Neutrophil dysfunction in a family with a SAPHO syndrome-like phenotype

Abstract

SAPHO syndrome (synovitis, acne, pustulosis, hyperostosis, osteitis) is an inflammatory disorder of the bone, skin, and joints. We describe a family with multiple affected members who segregate a SAPHO syndrome-like phenotype, and we report the results of neutrophil studies and candidate gene analysis. We obtained written informed consent and a family history and reviewed medical records. We collected DNA and sequenced candidate genes, and we performed functional studies on neutrophils isolated from the proband and her mother. The pedigree segregated chronic osteomyelitis and cutaneous inflammation in a pattern that suggested an autosomal-dominant disorder.
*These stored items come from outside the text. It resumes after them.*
(* ===== verification/SubscriptionClient.v ===== *)
(** * Subscription transitions and views.

    Models the [ClientRuntime] methods of
    [crates/surrealdb-sync-client/src/subscriptions.rs]: starting, cancelling
    and advancing an ordered window, the resume request and the installed view. *)

From S2P Require Import Prelude Protocol Subscription ClientState SubscriptionState Validate IdMap Client.

Record SubscriptionViewMetadata := mkViewMetadata {
  vm_revision : N;
  vm_subscription_id : string;
  vm_generation : N;
  vm_plan_fingerprint : string;
  vm_scope : ScopeSnapshot;
  vm_frontier : Cursor;
  vm_view_revision : N;
  vm_coverage : WindowCoverage;
}.

Record InstalledSubscription (V : Type) := mkInstalled {
  is_metadata : SubscriptionViewMetadata;
  is_rows : list (SubscriptionRow V);
  is_pending_outside_window : option (list RecordId);
}.
Arguments mkInstalled {V} _ _ _.
Arguments is_metadata {V} _.
Arguments is_rows {V} _.
Arguments is_pending_outside_window {V} _.

Section subscriptions.
Context {V : Type} `{!EqDecision V}.
Implicit Types self next : DurableClientState V.

(** [next.subscriptions.get_or_insert_with(DurableSubscriptions::default)] *)
Definition subscriptions_or_default self : DurableSubscriptions V :=
  default subscriptions_default (st_subscriptions self).

(** Replacing the window request of [id] and collecting the row cache. *)
Definition replace_request (id : string) (request : SubscriptionRequest)
    (subs : DurableSubscriptions V) : DurableSubscriptions V :=
  collect_records (mkSubs (<[id := request]> (requests subs)) (delete id (slots subs))
    (records subs) (cancelled subs) (authorization_scope subs)).

Definition prepare_start_subscription self (request : SubscriptionRequest)
  : result (PreparedTransition V) ClientError :=
  if decide (¬ validate_subscription_request request
             ∨ ¬ is_start (sreq_command request)
             ∨ sreq_partition_id request ≠ st_partition_id self
             ∨ sreq_client_id request ≠ st_client_id self
             ∨ sreq_requested_scope request ≠ st_requested_scope self
             ∨ sreq_subscription_revision request ≠ st_subscription_revision self)
  then Err InvalidSubscription else
  let '(id, generation) := command_identity (sreq_command request) in
  let subs := subscriptions_or_default self in
  if decide (is_some_and (λ barrier, generation ≤ barrier)%N (cancelled subs !! id))
  then Err SubscriptionCancelled else
  if decide (requests subs !! id = Some request)
  then prepare self (set_subscriptions self (Some subs)) else
  if decide (is_some_and (λ previous,
       generation ≤ (command_identity (sreq_command previous)).2)%N (requests subs !! id))
  then Err InvalidSubscription else
  if decide (requests subs !! id = None ∧ cancelled subs !! id = None
     ∧ (MAX_SUBSCRIPTIONS ≤
          set_len (list_to_set (btree_keys (requests subs) ++ btree_keys (cancelled subs))))%N)
  then Err InvalidSubscription else
  prepare self (set_subscriptions self (Some (replace_request id request subs))).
No coding sequence mutations were detected in PSTPIP1, PSTPIP2, LPIN2, SH3BP2, or NCF4. Analysis of neutrophil function in the proband, including nitroblue tetrazolium tests, myeloperoxidase assays, neutrophil chemotaxis, and neutrophil chemotaxis assays, revealed no identifiable abnormalities. However, an abnormality in the luminol, but not the isoluminol, respiratory burst assays following stimulation with phorbol myristate acetate (PMA) was detected in neutrophils isolated from the affected proband. Internal oxidant production was also reduced in the proband and her mother when neutrophils were treated with fMLP with or without platelet-activating factor, PMA alone, or tumor necrosis factor alpha alone. This family segregates a disorder characterized by chronic inflammation of the skin and bone. Functional differences in neutrophils exist between affected individuals and controls. The biologic significance of this defect remains unknown. Identification of the gene defect will help identify an immunologic pathway that, when dysregulated, causes inflammation of the skin and bone.

Figure 1.

Pedigree. The arrow points to the proband. Solid symbols denote individuals with both chronic multifocal osteomyelitis and skin inflammation. Hatched symbols denote individuals with skin inflammation. Gray symbols denote individuals with other inflammatory disorders (see last paragraph of Case Reports).

Figure 2.

Respiratory burst in patient and control neutrophils in response to increasing doses of phorbol myristate acetate (PMA). The luminol and isoluminol assays can be used to differentiate extracellular oxidant production and intracellular oxidant production by primary neutrophils. Primary neutrophils were purified using Polymorphprep and treated with increasing doses of PMA (3.1 ng/ml, 6 ng/ml, and 31 ng/ml). A and B, Area under the burst curve for internal and external oxidant production by the luminol assay (A) or isoluminol assay (B) in patient and control neutrophils at varying doses of PMA. Values are the mean ± SEM of 4 experiments. * = P < 0.05 versus control neutrophils, by analysis of variance. C, Representative burst curve for both luminol and isoluminol after stimulation with 31 ng/ml of PMA in patient and control neutrophils. Control neutrophils isolated from healthy donors exhibit robust oxidant production both internally (luminol) and externally (isoluminol), while patient neutrophils exhibit a defect in only internal oxidant production. Shown in C are the results of 1 experiment, representative of >4 experiments performed.

Figure 3.

Flow cytometry analysis of oxidant production in neutrophils. Shown is the relative oxidative burst in neutrophils isolated from the patient and from her mother and in control neutrophils treated with fMLP, platelet-activating factor (PAF) plus fMLP, phorbol myristate acetate (PMA), or tumor necrosis factor α (TNFα). Data are the results from 3 experiments with the patient’s neutrophils and 1 experiment with neutrophils isolated from the patient’s mother. Values are the mean ± SEM of 3 experiments for the patient. Neutrophils from both the patient and her mother showed reduced oxidative burst compared with control neutrophils (P < 0.05 by analysis of variance). un = unstimulated neutrophils.